Every line below between the line holding "- rewrite forallb_forall" and the line holding "- apply drop_while_nil in Hw. rewrite Hw.", inclusive, should be repeated exactly, and all other lines omitted.

[Stored data entries]
###
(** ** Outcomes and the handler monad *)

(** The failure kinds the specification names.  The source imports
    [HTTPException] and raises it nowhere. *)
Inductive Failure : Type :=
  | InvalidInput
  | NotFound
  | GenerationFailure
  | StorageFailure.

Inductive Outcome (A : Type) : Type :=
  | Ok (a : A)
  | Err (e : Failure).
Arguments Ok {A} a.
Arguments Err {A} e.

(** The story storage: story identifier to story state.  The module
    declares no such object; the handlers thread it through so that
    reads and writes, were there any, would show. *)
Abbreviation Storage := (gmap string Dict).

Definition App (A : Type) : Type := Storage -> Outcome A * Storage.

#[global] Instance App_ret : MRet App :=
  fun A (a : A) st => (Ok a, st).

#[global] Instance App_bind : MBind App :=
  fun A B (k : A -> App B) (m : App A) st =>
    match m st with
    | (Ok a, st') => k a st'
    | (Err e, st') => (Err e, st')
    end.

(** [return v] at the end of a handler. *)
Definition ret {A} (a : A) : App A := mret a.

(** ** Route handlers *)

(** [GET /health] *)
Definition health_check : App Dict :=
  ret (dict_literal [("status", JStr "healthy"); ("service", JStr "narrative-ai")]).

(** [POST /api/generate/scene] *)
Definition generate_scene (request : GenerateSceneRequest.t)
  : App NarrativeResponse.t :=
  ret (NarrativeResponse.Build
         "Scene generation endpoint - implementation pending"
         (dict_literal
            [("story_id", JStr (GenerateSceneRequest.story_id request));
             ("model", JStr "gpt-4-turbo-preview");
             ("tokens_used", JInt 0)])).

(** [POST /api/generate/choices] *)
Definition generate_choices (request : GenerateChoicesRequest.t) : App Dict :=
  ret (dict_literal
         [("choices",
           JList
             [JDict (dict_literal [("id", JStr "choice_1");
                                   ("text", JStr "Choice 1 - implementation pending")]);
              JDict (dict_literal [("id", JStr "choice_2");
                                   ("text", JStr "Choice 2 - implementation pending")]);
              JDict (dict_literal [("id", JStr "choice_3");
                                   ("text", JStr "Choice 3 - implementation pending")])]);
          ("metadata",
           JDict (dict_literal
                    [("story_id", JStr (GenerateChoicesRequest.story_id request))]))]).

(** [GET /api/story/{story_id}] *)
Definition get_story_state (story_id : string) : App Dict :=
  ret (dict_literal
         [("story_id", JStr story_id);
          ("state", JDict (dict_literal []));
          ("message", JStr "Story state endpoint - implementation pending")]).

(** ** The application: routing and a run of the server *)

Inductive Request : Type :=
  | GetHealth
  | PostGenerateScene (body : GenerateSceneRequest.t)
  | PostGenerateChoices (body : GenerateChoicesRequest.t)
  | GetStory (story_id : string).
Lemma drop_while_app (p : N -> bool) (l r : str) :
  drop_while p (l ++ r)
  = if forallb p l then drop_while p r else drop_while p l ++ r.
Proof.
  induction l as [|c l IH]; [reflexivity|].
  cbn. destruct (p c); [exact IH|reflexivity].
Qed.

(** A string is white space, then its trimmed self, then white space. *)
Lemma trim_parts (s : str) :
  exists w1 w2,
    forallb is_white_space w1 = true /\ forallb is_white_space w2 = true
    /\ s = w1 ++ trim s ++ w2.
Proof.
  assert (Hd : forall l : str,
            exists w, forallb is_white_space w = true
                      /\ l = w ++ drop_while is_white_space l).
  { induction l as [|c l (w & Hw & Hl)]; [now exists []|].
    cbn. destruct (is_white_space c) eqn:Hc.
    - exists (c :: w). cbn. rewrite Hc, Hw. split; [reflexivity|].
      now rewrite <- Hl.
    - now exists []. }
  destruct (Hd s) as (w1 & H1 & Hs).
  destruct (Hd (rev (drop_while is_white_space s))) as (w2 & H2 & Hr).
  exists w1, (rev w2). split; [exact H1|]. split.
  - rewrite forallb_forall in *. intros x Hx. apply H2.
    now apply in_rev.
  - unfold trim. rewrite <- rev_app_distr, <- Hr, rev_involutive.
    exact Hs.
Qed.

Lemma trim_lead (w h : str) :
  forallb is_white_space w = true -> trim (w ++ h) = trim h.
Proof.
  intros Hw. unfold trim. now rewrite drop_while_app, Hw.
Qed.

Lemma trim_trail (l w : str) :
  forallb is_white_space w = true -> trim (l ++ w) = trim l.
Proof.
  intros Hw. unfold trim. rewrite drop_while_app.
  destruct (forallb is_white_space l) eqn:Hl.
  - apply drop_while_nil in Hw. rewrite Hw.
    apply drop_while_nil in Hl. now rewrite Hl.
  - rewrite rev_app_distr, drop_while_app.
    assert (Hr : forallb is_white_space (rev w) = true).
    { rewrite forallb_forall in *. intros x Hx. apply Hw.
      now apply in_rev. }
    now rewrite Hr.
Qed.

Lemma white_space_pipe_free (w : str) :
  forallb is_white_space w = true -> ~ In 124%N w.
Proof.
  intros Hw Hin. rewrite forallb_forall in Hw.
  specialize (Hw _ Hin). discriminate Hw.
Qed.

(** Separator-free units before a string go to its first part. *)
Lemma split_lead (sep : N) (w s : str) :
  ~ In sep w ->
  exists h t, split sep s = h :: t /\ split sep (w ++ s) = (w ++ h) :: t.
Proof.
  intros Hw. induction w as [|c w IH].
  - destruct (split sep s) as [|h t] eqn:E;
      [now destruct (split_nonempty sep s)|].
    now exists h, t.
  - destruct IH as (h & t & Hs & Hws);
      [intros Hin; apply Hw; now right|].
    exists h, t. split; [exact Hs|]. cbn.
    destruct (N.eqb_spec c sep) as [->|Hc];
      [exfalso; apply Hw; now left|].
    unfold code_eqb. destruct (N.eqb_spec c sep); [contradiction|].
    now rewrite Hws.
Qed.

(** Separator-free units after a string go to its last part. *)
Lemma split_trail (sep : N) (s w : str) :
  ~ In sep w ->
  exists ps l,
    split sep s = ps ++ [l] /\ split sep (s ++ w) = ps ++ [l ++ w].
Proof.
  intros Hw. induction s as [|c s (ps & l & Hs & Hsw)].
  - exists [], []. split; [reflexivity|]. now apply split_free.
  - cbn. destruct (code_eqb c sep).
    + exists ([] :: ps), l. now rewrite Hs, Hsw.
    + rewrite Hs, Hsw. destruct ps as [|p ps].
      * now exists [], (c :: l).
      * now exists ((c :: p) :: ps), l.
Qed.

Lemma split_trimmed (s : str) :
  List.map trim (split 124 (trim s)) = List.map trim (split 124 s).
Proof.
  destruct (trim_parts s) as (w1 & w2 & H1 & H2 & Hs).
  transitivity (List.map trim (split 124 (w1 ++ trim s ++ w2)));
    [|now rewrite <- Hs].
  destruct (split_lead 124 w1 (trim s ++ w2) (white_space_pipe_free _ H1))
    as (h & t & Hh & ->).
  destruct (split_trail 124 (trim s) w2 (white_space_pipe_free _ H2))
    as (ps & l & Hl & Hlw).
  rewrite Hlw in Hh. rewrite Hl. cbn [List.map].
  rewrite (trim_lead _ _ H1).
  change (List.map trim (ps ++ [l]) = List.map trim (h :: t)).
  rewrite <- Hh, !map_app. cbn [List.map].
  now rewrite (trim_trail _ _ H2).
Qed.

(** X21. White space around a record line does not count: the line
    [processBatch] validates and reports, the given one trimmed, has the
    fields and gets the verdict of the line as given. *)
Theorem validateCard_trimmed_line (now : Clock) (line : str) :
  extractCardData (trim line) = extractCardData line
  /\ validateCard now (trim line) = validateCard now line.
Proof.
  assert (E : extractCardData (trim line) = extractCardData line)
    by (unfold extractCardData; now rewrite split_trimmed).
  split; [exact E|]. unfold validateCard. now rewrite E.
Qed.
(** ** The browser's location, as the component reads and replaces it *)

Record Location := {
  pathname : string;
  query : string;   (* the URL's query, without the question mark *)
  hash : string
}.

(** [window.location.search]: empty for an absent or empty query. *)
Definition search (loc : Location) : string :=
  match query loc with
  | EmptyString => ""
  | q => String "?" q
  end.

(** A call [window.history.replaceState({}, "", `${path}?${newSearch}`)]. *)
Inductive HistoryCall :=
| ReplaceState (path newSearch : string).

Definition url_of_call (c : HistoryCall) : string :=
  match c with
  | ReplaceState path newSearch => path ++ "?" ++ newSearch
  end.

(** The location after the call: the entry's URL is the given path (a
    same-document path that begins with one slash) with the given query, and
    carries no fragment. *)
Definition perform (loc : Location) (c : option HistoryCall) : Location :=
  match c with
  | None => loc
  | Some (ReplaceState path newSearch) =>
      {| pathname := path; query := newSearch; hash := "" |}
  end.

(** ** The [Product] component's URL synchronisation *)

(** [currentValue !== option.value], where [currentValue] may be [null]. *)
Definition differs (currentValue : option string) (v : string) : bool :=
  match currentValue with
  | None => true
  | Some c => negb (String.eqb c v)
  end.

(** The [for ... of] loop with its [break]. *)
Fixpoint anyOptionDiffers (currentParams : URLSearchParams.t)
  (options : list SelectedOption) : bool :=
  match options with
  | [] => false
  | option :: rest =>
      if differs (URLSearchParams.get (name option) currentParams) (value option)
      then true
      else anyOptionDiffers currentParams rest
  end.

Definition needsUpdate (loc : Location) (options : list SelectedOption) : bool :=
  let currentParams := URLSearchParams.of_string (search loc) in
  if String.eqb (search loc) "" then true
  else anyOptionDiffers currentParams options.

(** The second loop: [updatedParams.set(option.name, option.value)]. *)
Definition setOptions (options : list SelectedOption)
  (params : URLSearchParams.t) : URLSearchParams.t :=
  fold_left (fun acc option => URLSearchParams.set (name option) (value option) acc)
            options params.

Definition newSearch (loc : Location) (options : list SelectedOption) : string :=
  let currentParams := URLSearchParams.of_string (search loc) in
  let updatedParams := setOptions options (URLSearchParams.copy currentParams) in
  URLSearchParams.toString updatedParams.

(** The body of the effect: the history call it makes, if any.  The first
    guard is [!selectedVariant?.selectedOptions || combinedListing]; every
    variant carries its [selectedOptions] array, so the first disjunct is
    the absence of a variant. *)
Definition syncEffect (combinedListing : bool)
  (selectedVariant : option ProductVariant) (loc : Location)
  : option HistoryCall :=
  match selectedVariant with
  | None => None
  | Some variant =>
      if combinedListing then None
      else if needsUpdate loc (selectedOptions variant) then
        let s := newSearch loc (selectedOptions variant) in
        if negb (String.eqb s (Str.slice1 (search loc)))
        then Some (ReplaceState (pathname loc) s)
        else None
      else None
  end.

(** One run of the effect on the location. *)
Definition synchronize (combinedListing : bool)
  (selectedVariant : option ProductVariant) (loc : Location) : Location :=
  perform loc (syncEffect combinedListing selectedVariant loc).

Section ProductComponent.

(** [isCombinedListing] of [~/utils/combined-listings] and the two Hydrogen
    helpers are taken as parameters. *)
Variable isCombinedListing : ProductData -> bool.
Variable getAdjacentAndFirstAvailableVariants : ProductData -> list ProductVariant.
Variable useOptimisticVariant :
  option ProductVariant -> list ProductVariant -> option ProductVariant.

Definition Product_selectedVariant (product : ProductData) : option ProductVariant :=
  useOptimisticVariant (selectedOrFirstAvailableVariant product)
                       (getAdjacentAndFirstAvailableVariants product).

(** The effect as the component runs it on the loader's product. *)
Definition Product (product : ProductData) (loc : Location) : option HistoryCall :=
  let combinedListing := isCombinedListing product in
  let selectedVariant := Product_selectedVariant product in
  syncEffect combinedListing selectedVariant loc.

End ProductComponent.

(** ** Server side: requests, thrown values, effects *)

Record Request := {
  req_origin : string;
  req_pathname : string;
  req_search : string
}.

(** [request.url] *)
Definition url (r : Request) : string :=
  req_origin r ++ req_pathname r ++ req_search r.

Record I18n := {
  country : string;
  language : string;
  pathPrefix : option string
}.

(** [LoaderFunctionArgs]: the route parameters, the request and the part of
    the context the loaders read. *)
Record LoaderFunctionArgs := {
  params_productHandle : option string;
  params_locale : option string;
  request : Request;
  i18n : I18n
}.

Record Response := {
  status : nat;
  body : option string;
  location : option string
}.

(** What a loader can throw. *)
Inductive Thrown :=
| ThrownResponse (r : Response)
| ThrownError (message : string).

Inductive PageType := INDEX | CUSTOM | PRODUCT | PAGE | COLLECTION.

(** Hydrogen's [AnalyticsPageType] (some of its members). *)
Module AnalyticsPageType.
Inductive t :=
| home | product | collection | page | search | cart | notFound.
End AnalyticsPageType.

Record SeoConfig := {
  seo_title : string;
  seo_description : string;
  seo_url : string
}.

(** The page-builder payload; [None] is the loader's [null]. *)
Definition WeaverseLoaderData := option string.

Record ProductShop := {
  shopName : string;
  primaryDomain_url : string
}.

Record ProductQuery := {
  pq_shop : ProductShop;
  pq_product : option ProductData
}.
###
** SOLUTION TO THIS TASK **
  - rewrite forallb_forall in *. intros x Hx. apply H2.
    now apply in_rev.
  - unfold trim. rewrite <- rev_app_distr, <- Hr, rev_involutive.
    exact Hs.
Qed.

Lemma trim_lead (w h : str) :
  forallb is_white_space w = true -> trim (w ++ h) = trim h.
Proof.
  intros Hw. unfold trim. now rewrite drop_while_app, Hw.
Qed.

Lemma trim_trail (l w : str) :
  forallb is_white_space w = true -> trim (l ++ w) = trim l.
Proof.
  intros Hw. unfold trim. rewrite drop_while_app.
  destruct (forallb is_white_space l) eqn:Hl.
  - apply drop_while_nil in Hw. rewrite Hw.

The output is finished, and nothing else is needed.